▶ _The task_:
Read the data, and whenever a line holds the word "ConnectionIds", report that line.

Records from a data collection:
(* ===== verification/UtpConnection.v ===== *)
(** * UtpConnection: handshake and lifecycle of [utp/connection.rs]

    A connection owns a ledger of sent packets ([UtpSend]) and, from the
    handshake on, a receive window ([UtpReceive]).  It routes every packet to
    them, acknowledges what it received, and derives its phase from the two
    directions of the stream.  The three expectations of the code (a SYN in
    flight until the handshake, a receive window after it, an
    acknowledgement that the ledger accepts) are panics here. *)
From S2P Require Import Prelude Bytes UtpSequence UtpPacket UtpReceive UtpSend.

Record ConnectionIds := mkIds { id_send : Z; id_receive : Z }.
Definition for_initiator (receive : Z) : ConnectionIds := mkIds (wrapping_add 16 receive 1) receive.
Definition for_acceptor (connection_id : Z) : ConnectionIds := mkIds connection_id (wrapping_add 16 connection_id 1).

Inductive ConnectionPhase :=
| SynSent
| Connected
| LocalFinSent
| RemoteFinReceived
| Closing
| Reset
| Closed.
#[export] Instance ConnectionPhase_eq_dec : EqDecision ConnectionPhase.
Proof. solve_decision. Defined.

Record OutboundPacketIntent := mkIntent {
  i_packet_type : PacketType;
  i_connection_id : Z;
  i_sequence_number : SequenceNumber;
  i_acknowledgement_number : SequenceNumber;
  i_selective_ack : option SelectiveAckBits;
  i_window_size : Z;
  i_payload_bytes : Z;
}.
Inductive IncomingDisposition :=
| Accepted
| WrongConnectionId (expected actual : Z)
| UnexpectedPacketType (t : PacketType)
| HandshakeAckMismatch (expected actual : SequenceNumber)
| Terminal.
Record IncomingOutcome := mkIncoming {
  in_disposition : IncomingDisposition;
  in_acknowledgement : option AckOutcome;
  in_receive : option ReceiveOutcome;
  in_reply : option OutboundPacketIntent;
  in_phase : ConnectionPhase;
}.
(** The operation named by an [InvalidPhase] error. *)
Inductive Operation := OpState | OpSendData | OpSendFin | OpRetransmitSyn | OpConsumeReceived | OpSequenced.
Inductive ConnectionError :=
| ExpectedSyn (t : PacketType)
| SynHasSelectiveAck
| InvalidPhase (phase : ConnectionPhase) (operation : Operation)
| NotReadyToClose
| SendFailed (e : SendError)
| ReceiveFailed (e : ReceiveError).

Record ConnectionState := mkConnection {
  ids : ConnectionIds;
  phase : ConnectionPhase;
  c_send : SendState;
  c_receive : option ReceiveState;
}.
Definition set_phase p c := mkConnection (ids c) p (c_send c) (c_receive c).
Definition set_send s c := mkConnection (ids c) (phase c) s (c_receive c).
Definition set_receive r c := mkConnection (ids c) (phase c) (c_send c) r.

Abbreviation method := (M ConnectionState ConnectionError).
(** A call on the ledger, and on the receive window given; their errors are
    wrapped by [From]. *)
Definition on_send {A} (m : UtpSend.method A) : method A :=
  fun c => let '(s, r) := m (c_send c) in (set_send s c, map_err SendFailed r).
Definition on_receive {A} (rs : ReceiveState) (m : UtpReceive.method A) : method A :=
  fun c => let '(s, r) := m rs in (set_receive (Some s) c, map_err ReceiveFailed r).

▶ _Written answer_:
Record ConnectionIds := mkIds { id_send : Z; id_receive : Z }.
Definition for_initiator (receive : Z) : ConnectionIds := mkIds (wrapping_add 16 receive 1) receive.
Definition for_acceptor (connection_id : Z) : ConnectionIds := mkIds connection_id (wrapping_add 16 connection_id 1).
  ids : ConnectionIds;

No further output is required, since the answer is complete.